**Data under study:**
(* ===== verification/MvccCounters.v ===== *)
(** * The counters of the store

    No action sets back the clock or the counter of transaction ids; so once a number no longer fits
    the word that is to hold it, this stays so. *)
From stdpp Require Import gmap relations.
From S2P Require Import Prelude Errors Effects Mvcc Threads MvccSession.

Definition ahead (w w' : MvStore) : Prop := clock w <= clock w' /\ tx_ids w <= tx_ids w'.

#[export] Instance ahead_preorder : PreOrder ahead.
Proof. split; [by split|]. intros w1 w2 w3 [? ?] [? ?]. split; lia. Qed.

Definition grows {A} (m : MvM A) : Prop := forall w, ahead w (m w).2.

Create HintDb mvcc_grows.

(** ** Actions *)
Lemma grows_bind {A B} (m : MvM A) (k : A -> MvM B) : grows m -> (forall x, grows (k x)) -> grows (m ≫= k).
Proof.
  intros Hm Hk w. specialize (Hm w). unfold mbind, sm_bind. destruct (m w) as [[x| |e|] w']; simpl in *; [|done..].
  etrans; [exact Hm|apply Hk].
Qed.
Lemma grows_still {A} (m : MvM A) : (forall w, (m w).2 = w) -> grows m.
Proof. intros Hm w. by rewrite Hm. Qed.
Lemma grows_modifies (f : MvStore -> MvStore) : (forall w, ahead w (f w)) -> grows (modifies f).
Proof. intros Hf w. apply Hf. Qed.

Lemma grows_ret {A} (x : A) : grows (mret x).
Proof. by apply grows_still. Qed.
Lemma grows_gets {A} (f : MvStore -> A) : grows (gets f).
Proof. by apply grows_still. Qed.
Lemma grows_fails {A} e : grows (fails e : MvM A).
Proof. by apply grows_still. Qed.
Lemma grows_crashes {A} : grows (crashes : MvM A).
Proof. by apply grows_still. Qed.
Lemma grows_on_tx id f : grows (on_tx id f).
Proof. by apply grows_modifies. Qed.
Lemma grows_timestamp {A} (f : Z -> MvM A) : (forall ts, grows (f ts)) -> grows (get_timestamp f).
Proof.
  intros Hf w. unfold get_timestamp, mbind, sm_bind. simpl. etrans; [|apply Hf]. split; simpl; lia.
Qed.
#[export] Hint Resolve grows_ret grows_gets grows_fails grows_crashes grows_on_tx : mvcc_grows.

(** One action after the other, and every branch. *)
Ltac grow :=
  repeat first
    [ progress intros
    | solve [auto with mvcc_grows]
    | match goal with |- grows (get_timestamp _) => apply grows_timestamp end
    | apply grows_bind
    | apply grows_modifies; split; simpl; lia
    | match goal with |- grows (match ?x with _ => _ end) => destruct x end
    | match goal with |- grows (let _ := _ in _) => cbv zeta end ].

Lemma grows_assert b : grows (turso_assert b).
Proof. unfold turso_assert. grow. Qed.
Lemma grows_unwrap {A} (o : option A) : grows (unwrap o).
Proof. unfold unwrap. grow. Qed.
Lemma grows_packed x : grows (packed x).
Proof. unfold packed. grow. Qed.
Lemma grows_store_state id s : grows (store_state id s).
Proof. unfold store_state. grow. Qed.
Lemma grows_find_tx id : grows (find_tx id).
Proof. unfold find_tx. grow. Qed.
#[export] Hint Resolve grows_assert grows_unwrap grows_packed grows_store_state grows_find_tx : mvcc_grows.

Lemma grows_tx_id : grows get_tx_id.
Proof. unfold get_tx_id. intros w. split; simpl; lia. Qed.
Lemma grows_draw : grows draw_tx_id.
Proof. unfold draw_tx_id. apply grows_bind; [apply grows_tx_id|grow]. Qed.
Lemma grows_version_id : grows get_version_id.
Proof. unfold get_version_id. grow. Qed.
Lemma grows_set_chain key vs : grows (set_chain key vs).
Proof. unfold set_chain. grow. Qed.
Lemma grows_active_tx id : grows (active_tx id).
Proof. unfold active_tx. grow. Qed.
Lemma grows_committing_tx id : grows (committing_tx id).
Proof. unfold committing_tx. grow. Qed.
#[export] Hint Resolve grows_tx_id grows_draw grows_version_id grows_set_chain grows_active_tx grows_committing_tx : mvcc_grows.

Lemma grows_finalized id : grows (lookup_finalized_tx_state id).
Proof. unfold lookup_finalized_tx_state. grow. Qed.
Lemma grows_register t id : grows (register_commit_dependency t id).
Proof. unfold register_commit_dependency. grow. Qed.
#[export] Hint Resolve grows_finalized grows_register : mvcc_grows.

Lemma grows_visible t v : grows (is_visible_to t v).
Proof. unfold is_visible_to, is_begin_visible, is_end_visible. grow. Qed.
#[export] Hint Resolve grows_visible : mvcc_grows.
Lemma grows_invalidating t v : grows (is_btree_invalidating_version t v).
Proof. unfold is_btree_invalidating_version. grow. Qed.
Lemma grows_conflict t v : grows (is_write_write_conflict t v).
Proof. unfold is_write_write_conflict. grow. Qed.
#[export] Hint Resolve grows_invalidating grows_conflict : mvcc_grows.

Lemma grows_find_visible t vs : grows (find_visible t vs).
Proof. induction vs; simpl; grow. Qed.
Lemma grows_any_invalidating t vs : grows (any_invalidating t vs).
Proof. induction vs; simpl; grow. Qed.
Lemma grows_covers readable t table vs : grows (btree_covers_chain_for_tx readable t table vs).
Proof. unfold btree_covers_chain_for_tx, chain_is_write_buffer_for. grow. Qed.
#[export] Hint Resolve grows_find_visible grows_any_invalidating grows_covers : mvcc_grows.

Lemma grows_read readable id key : grows (read_from_table readable id key).
Proof. unfold read_from_table, skipmap_row_while_uncovered. grow. Qed.
Lemma grows_find_last readable id key : grows (find_last_visible_version readable id key).
Proof. unfold find_last_visible_version. grow. Qed.
Lemma grows_valid readable key id : grows (query_btree_version_is_valid readable key id).
Proof. unfold query_btree_version_is_valid. grow. Qed.
#[export] Hint Resolve grows_read grows_find_last grows_valid : mvcc_grows.

Lemma grows_resolve x : grows (resolve_begin_timestamp x).
Proof. unfold resolve_begin_timestamp. grow. Qed.
#[export] Hint Resolve grows_resolve : mvcc_grows.
Lemma grows_insert_raw vs v : grows (insert_version_raw vs v).
Proof. unfold insert_version_raw. generalize (reverse vs). intros l. apply grows_bind; [|grow]. induction l; simpl; grow. Qed.
Lemma grows_write_set id key : grows (insert_to_write_set id key).
Proof. unfold insert_to_write_set. grow. Qed.
#[export] Hint Resolve grows_insert_raw grows_write_set : mvcc_grows.
Lemma grows_insert resident id row : grows (insert_row resident id row).
Proof. unfold insert_row, insert_version. grow. Qed.
Lemma grows_delete_visible t vs : grows (delete_visible t vs).
Proof. induction vs; simpl; grow. Qed.
#[export] Hint Resolve grows_insert grows_delete_visible : mvcc_grows.
Lemma grows_delete id key record : grows (delete_from_table id key record).
Proof. unfold delete_from_table, insert_tombstone. grow. Qed.
#[export] Hint Resolve grows_delete : mvcc_grows.

Lemma grows_begin stale id mark : grows (begin_tx stale id mark).
Proof. unfold begin_tx. grow. Qed.
Lemma grows_prepare ec sc id : grows (prepare_tx ec sc id).
Proof. unfold prepare_tx. grow. Qed.
Lemma grows_sample : grows sample_gc_lwm.
Proof. unfold sample_gc_lwm. grow. Qed.
#[export] Hint Resolve grows_begin grows_prepare grows_sample : mvcc_grows.

Lemma grows_check_begin end_ts t v : grows (check_begin end_ts t v).
Proof. unfold check_begin, state_conflict. grow. Qed.
#[export] Hint Resolve grows_check_begin : mvcc_grows.
Lemma grows_check_conflict end_ts t v : grows (check_version_conflict end_ts t v).
Proof. unfold check_version_conflict, state_conflict. grow. Qed.
#[export] Hint Resolve grows_check_conflict : mvcc_grows.
Lemma grows_check_conflicts key end_ts id : grows (check_rowid_for_conflicts key end_ts id).
Proof.
  assert (forall t vs, grows (check_version_conflicts end_ts t vs)) as H by (intros t vs; induction vs; simpl; grow).
  unfold check_rowid_for_conflicts. grow.
Qed.
#[export] Hint Resolve grows_check_conflicts : mvcc_grows.

Lemma grows_load id : grows (load_write_set id).
Proof. unfold load_write_set. grow. Qed.
Lemma grows_no_dependents id : grows (check_no_dependents id).
Proof. unfold check_no_dependents. grow. Qed.
Lemma grows_abort_now id : grows (check_abort_now id).
Proof. unfold check_abort_now. grow. Qed.
Lemma grows_has_dependencies id : grows (has_dependencies id).
Proof. unfold has_dependencies. grow. Qed.
Lemma grows_commit_end id end_ts : grows (commit_end id end_ts).
Proof. unfold commit_end. grow. Qed.
Lemma grows_check_committed id end_ts : grows (check_committed id end_ts).
Proof. unfold check_committed. grow. Qed.
Lemma grows_rewrite id end_ts key : grows (rewrite_live_versions id end_ts key).
Proof. unfold rewrite_live_versions. grow. Qed.
Lemma grows_take_dependents id : grows (take_dependents id).
Proof. unfold take_dependents. grow. Qed.
Lemma grows_decrement id : grows (decrement_dependent id).
Proof. apply grows_on_tx. Qed.
Lemma grows_abort_dependent id : grows (abort_dependent id).
Proof. apply grows_on_tx. Qed.
Lemma grows_log_record id : grows (own_logical_log_record id).
Proof. apply grows_on_tx. Qed.
Lemma grows_terminate id : grows (terminate_tx id).
Proof. apply grows_store_state. Qed.
Lemma grows_finalize id : grows (finalize_tx id).
Proof. unfold finalize_tx. grow. Qed.
Lemma grows_leave id : grows (leave_txs id).
Proof. unfold leave_txs. grow. Qed.
Lemma grows_abort id : grows (abort_tx id).
Proof. unfold abort_tx. grow. Qed.
Lemma grows_rollback_row id key : grows (rollback_row id key).
Proof. unfold rollback_row. grow. Qed.
Lemma grows_take_write_set id : grows (take_write_set id).
Proof. unfold take_write_set. grow. Qed.
Lemma grows_gc_row key lwm mark : grows (gc_row key lwm mark).
Proof. unfold gc_row, gc_chain_now. grow. Qed.
Lemma grows_cleanup id : grows (cleanup_dropped_commit id).
Proof. unfold cleanup_dropped_commit. grow. Qed.
#[export] Hint Resolve grows_load grows_no_dependents grows_abort_now grows_has_dependencies grows_commit_end grows_check_committed
  grows_rewrite grows_take_dependents grows_decrement grows_abort_dependent grows_log_record grows_terminate grows_finalize grows_leave grows_abort grows_rollback_row grows_take_write_set grows_gc_row
  grows_cleanup : mvcc_grows.

(** ** Programs *)
Fixpoint climbs {A} (p : prog world A) : Prop :=
  match p with
  | Ret _ => True
  | Atomic f k => (forall b s x s', f b s = Ok (x, s') -> ahead (mv s) (mv s')) /\ forall x, climbs (k x)
  end.

Lemma climbs_ret {A} (a : A) : climbs (mret a).
Proof. done. Qed.
Lemma climbs_bind {A B} (m : prog world A) (k : A -> prog world B) : climbs m -> (forall x, climbs (k x)) -> climbs (m ≫= k).
Proof. induction m as [a|X f j IH]; [by intros _ Hk; apply Hk|]. intros [Hf Hj] Hk. split; [exact Hf|]. intros x. by apply IH. Qed.
Lemma climbs_then {A B} (m : prog world (poll A)) (k : A -> prog world (poll B)) : climbs m -> (forall x, climbs (k x)) -> climbs (then_ m k).
Proof. intros Hm Hk. apply climbs_bind; [done|]. by intros []. Qed.
Lemma climbs_act {A} (m : MvM A) : grows m -> climbs (act m).
Proof.
  intros Hm. split; [|done]. intros _ s x s'. specialize (Hm (mv s)). by destruct (m (mv s)) as [[] w]; intros [= <- <-].
Qed.
Lemma climbs_act_as {A} id ops (m : MvM A) : grows m -> climbs (act_as id ops m).
Proof.
  intros Hm. split; [|done]. intros _ s x s'. specialize (Hm (mv s)). by destruct (m (mv s)) as [[] w]; intros [= <- <-].
Qed.
Lemma climbs_yields : climbs yields.
Proof. split; [|done]. by intros b s x s' [= <- <-]. Qed.

Lemma climbs_done {A} (x : A) : climbs (MvccSession.done x).
Proof. done. Qed.

Create HintDb mvcc_climbs.
#[export] Hint Resolve climbs_ret climbs_done climbs_yields : mvcc_climbs.
Ltac climb :=
  repeat first
    [ progress intros
    | solve [auto with mvcc_climbs]
    | apply climbs_act; solve [grow]
    | apply climbs_act_as; solve [grow]
    | apply climbs_then
    | apply climbs_bind
    | match goal with |- climbs (match ?x with _ => _ end) => destruct x end ].

Lemma climbs_rewrite_each id end_ts keys : climbs (rewrite_each id end_ts keys).
Proof. induction keys; cbn [rewrite_each]; climb. Qed.
Lemma climbs_notify_each ds : climbs (notify_each ds).
Proof. induction ds; cbn [notify_each]; climb. Qed.
Lemma climbs_abort_each ds : climbs (abort_each ds).
Proof. induction ds; cbn [abort_each]; climb. Qed.
Lemma climbs_rollback_each id keys : climbs (rollback_each id keys).
Proof. induction keys; cbn [rollback_each]; climb. Qed.
Lemma climbs_validate_each id end_ts keys : climbs (validate_each id end_ts keys).
Proof. induction keys; cbn [validate_each]; climb. Qed.
Lemma climbs_step_rewrite id end_ts keys : climbs (step_rewrite_live_versions id end_ts keys).
Proof. induction keys; cbn [step_rewrite_live_versions]; climb. Qed.
Lemma climbs_gc_each keys lwm mark : climbs (gc_each keys lwm mark).
Proof. induction keys; cbn [gc_each]; climb. Qed.
#[export] Hint Resolve climbs_rewrite_each climbs_notify_each climbs_abort_each climbs_rollback_each climbs_validate_each
  climbs_step_rewrite climbs_gc_each : mvcc_climbs.

Lemma climbs_removes id : climbs (removes id).
Proof. unfold removes. climb. Qed.
#[export] Hint Resolve climbs_removes : mvcc_climbs.
Lemma climbs_notify_remove id : climbs (notify_and_remove id).
Proof. unfold notify_and_remove. climb. Qed.
#[export] Hint Resolve climbs_notify_remove : mvcc_climbs.
Lemma climbs_rollback id : climbs (rollback_tx_inner id).
Proof. unfold rollback_tx_inner. climb. Qed.
#[export] Hint Resolve climbs_rollback : mvcc_climbs.
Lemma climbs_drop id ops : climbs (drop_commit id ops).
Proof. unfold drop_commit, finish_committed. climb. Qed.
Lemma climbs_log id end_ts ops : climbs (log_and_finish id end_ts ops).
Proof. unfold log_and_finish. climb. Qed.
Lemma climbs_read_only id end_ts ops : climbs (commit_read_only id end_ts ops).
Proof. unfold commit_read_only. climb. Qed.
#[export] Hint Resolve climbs_drop climbs_log climbs_read_only : mvcc_climbs.
Lemma climbs_wait id end_ts ops : climbs (wait_for_dependencies id end_ts ops).
Proof. unfold wait_for_dependencies. climb. Qed.
#[export] Hint Resolve climbs_wait : mvcc_climbs.
Lemma climbs_validate id end_ts ops : climbs (validate id end_ts ops).
Proof. unfold validate. climb. Qed.
#[export] Hint Resolve climbs_validate : mvcc_climbs.

Section Requests.
Context (is_btree_readable_at : Z -> Z -> WalPos -> bool) (btree : Z -> option (Z -> option Row)).

Lemma climbs_exists id key : climbs (exists_ is_btree_readable_at btree id key).
Proof. unfold exists_. climb. Qed.
#[local] Hint Resolve climbs_exists : mvcc_climbs.
Lemma climbs_get id key : climbs (get_row is_btree_readable_at btree id key).
Proof. unfold get_row, current_row. climb. Qed.
Lemma climbs_put id row positioned : climbs (put_row is_btree_readable_at btree id row positioned).
Proof. unfold put_row, cursor_insert, update_to_table, insert_to_table, insert_btree_resident_to_table. climb. Qed.
Lemma climbs_delete id key : climbs (delete_row is_btree_readable_at btree id key).
Proof. unfold delete_row, cursor_delete. climb. Qed.
#[local] Hint Resolve climbs_get climbs_put climbs_delete : mvcc_climbs.

Lemma climbs_serve r c : climbs (serve is_btree_readable_at btree r c).
Proof. destruct c, r; unfold serve, begin_, in_tx, ends, commits; climb. Qed.

(** ** Runs *)
#[local] Abbreviation starts := (op_starts request_ok (serve is_btree_readable_at btree)).

Definition climbing (t : thread (S := world) (L := conn)) : Prop :=
  match t with
  | Running p => climbs p
  | _ => True
  end.

Lemma step_ahead c c' : any_step starts c c' -> Forall climbing (cf_threads c) ->
  ahead (mv (cf_state c)) (mv (cf_state c')) /\ Forall climbing (cf_threads c').
Proof.
  intros [i Hi] Hc. destruct Hi as [s ts l p Ht (o & _ & ->)|s ts l Ht|s ts X f k b x s' Ht Hf|s ts X f k b Ht Hf]; simpl in *.
  - split; [done|]. apply Forall_insert; [done|]. apply climbs_serve.
  - split; [done|]. by apply Forall_insert.
  - destruct (proj1 (Forall_lookup _ _) Hc i _ Ht) as [Hs Hk]. split; [by eapply Hs|]. apply Forall_insert; [done|]. apply Hk.
  - split; [done|]. by apply Forall_insert.
Qed.

Lemma steps_climbing c c' : rtc (any_step starts) c c' -> Forall climbing (cf_threads c) -> Forall climbing (cf_threads c').
Proof. induction 1 as [|c1 c2 c3 Hst _ IH]; intros Hc; [done|]. by apply IH, (step_ahead c1 c2). Qed.
End Requests.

**Requirement:** Start with the line above that contains "Lemma grows_check_committed id" and stop after the line that contains "climbs (m ≫= k).". Output those lines exactly, and only those.

**Exercise response:**
Lemma grows_check_committed id end_ts : grows (check_committed id end_ts).
Proof. unfold check_committed. grow. Qed.
Lemma grows_rewrite id end_ts key : grows (rewrite_live_versions id end_ts key).
Proof. unfold rewrite_live_versions. grow. Qed.
Lemma grows_take_dependents id : grows (take_dependents id).
Proof. unfold take_dependents. grow. Qed.
Lemma grows_decrement id : grows (decrement_dependent id).
Proof. apply grows_on_tx. Qed.
Lemma grows_abort_dependent id : grows (abort_dependent id).
Proof. apply grows_on_tx. Qed.
Lemma grows_log_record id : grows (own_logical_log_record id).
Proof. apply grows_on_tx. Qed.
Lemma grows_terminate id : grows (terminate_tx id).
Proof. apply grows_store_state. Qed.
Lemma grows_finalize id : grows (finalize_tx id).
Proof. unfold finalize_tx. grow. Qed.
Lemma grows_leave id : grows (leave_txs id).
Proof. unfold leave_txs. grow. Qed.
Lemma grows_abort id : grows (abort_tx id).
Proof. unfold abort_tx. grow. Qed.
Lemma grows_rollback_row id key : grows (rollback_row id key).
Proof. unfold rollback_row. grow. Qed.
Lemma grows_take_write_set id : grows (take_write_set id).
Proof. unfold take_write_set. grow. Qed.
Lemma grows_gc_row key lwm mark : grows (gc_row key lwm mark).
Proof. unfold gc_row, gc_chain_now. grow. Qed.
Lemma grows_cleanup id : grows (cleanup_dropped_commit id).
Proof. unfold cleanup_dropped_commit. grow. Qed.
#[export] Hint Resolve grows_load grows_no_dependents grows_abort_now grows_has_dependencies grows_commit_end grows_check_committed
  grows_rewrite grows_take_dependents grows_decrement grows_abort_dependent grows_log_record grows_terminate grows_finalize grows_leave grows_abort grows_rollback_row grows_take_write_set grows_gc_row
  grows_cleanup : mvcc_grows.

(** ** Programs *)
Fixpoint climbs {A} (p : prog world A) : Prop :=
  match p with
  | Ret _ => True
  | Atomic f k => (forall b s x s', f b s = Ok (x, s') -> ahead (mv s) (mv s')) /\ forall x, climbs (k x)
  end.

Lemma climbs_ret {A} (a : A) : climbs (mret a).
Proof. done. Qed.
Lemma climbs_bind {A B} (m : prog world A) (k : A -> prog world B) : climbs m -> (forall x, climbs (k x)) -> climbs (m ≫= k).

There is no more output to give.